> _WORK ORDER_: Your task is to transcribe, without alteration, the lines from the top of the material below through the line bearing "(** ** What a presentation must satisfy *)", inclusive.

> _MATERIAL SUPPLIED_:
BEGIN

(* ===== verification/PolicyCompatFacts.v ===== *)
(** * The wallet-facing policy model: theorems (marty-verification, [policy/])

    The projection onto the canonical kernel decides the conditions of the
    original policy model; a refused presentation always carries an error; the
    minimum disclosure set is exactly what the required claims select. *)

From stdpp Require Import gmap strings pretty.
From Stdlib Require Import SpecFloat.
From S2P Require Import Prelude Governance CanonicalJsonFacts PolicyService PolicyServiceFacts PolicyCompat.
Local Open Scope string_scope.
Local Open Scope Z_scope.

Section specification.
Context `{JsonValueOps, RegexOps, Calendar}.

(** ** What a presentation must satisfy *)

Definition type_presented (input : PolicyEvaluationInput) (t : string) : Prop :=
  t = "" \/ t = LEGACY_ANY_TYPE \/ t ∈ in_credential_types input.

(** The claim chosen for a requirement is presented, with the required value
    when there is one and with a value other than [null] otherwise. *)
Definition claim_met (pol : PresentationPolicy) (input : PolicyEvaluationInput) (rc : RequiredClaim) : Prop :=
  type_presented input (credential_type rc) /\
  exists actual, claims_get (in_claims input) (selected_claim_name pol (in_claims input) rc) = Some actual /\
    match required_value rc with
    | Some v => exists text, value_text actual = Some text /\ value_text v = Some text
    | None => actual <> Null
    end.

(** The conditions on the credential itself. *)
Record facts_ok (pol : PresentationPolicy) (input : PolicyEvaluationInput) : Prop := {
  fo_trust : is_Some (lp_trust_profile_id pol) -> in_trust_profile_verified input = true;
  fo_issuer : lp_allowed_issuers pol = [] \/ in_issuer_id input ∈ lp_allowed_issuers pol;
  fo_issued t : in_issued_at input = Some t -> t <= in_evaluation_time input;
  fo_age m : max_credential_age (freshness_requirements pol) = Some m ->
    exists t, in_issued_at input = Some t /\ in_evaluation_time input - t <= m;
  fo_not_revoked : in_not_revoked input <> Some false;
  fo_revocation : require_live_revocation_check (freshness_requirements pol) = true ->
    in_not_revoked input = Some true /\ in_revocation_checked input = true;
}.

END

> _ANSWER TO THIS TASK_:
(* ===== verification/PolicyCompatFacts.v ===== *)
(** * The wallet-facing policy model: theorems (marty-verification, [policy/])

    The projection onto the canonical kernel decides the conditions of the
    original policy model; a refused presentation always carries an error; the
    minimum disclosure set is exactly what the required claims select. *)

From stdpp Require Import gmap strings pretty.
From Stdlib Require Import SpecFloat.
From S2P Require Import Prelude Governance CanonicalJsonFacts PolicyService PolicyServiceFacts PolicyCompat.
Local Open Scope string_scope.
Local Open Scope Z_scope.

Section specification.
Context `{JsonValueOps, RegexOps, Calendar}.

(** ** What a presentation must satisfy *)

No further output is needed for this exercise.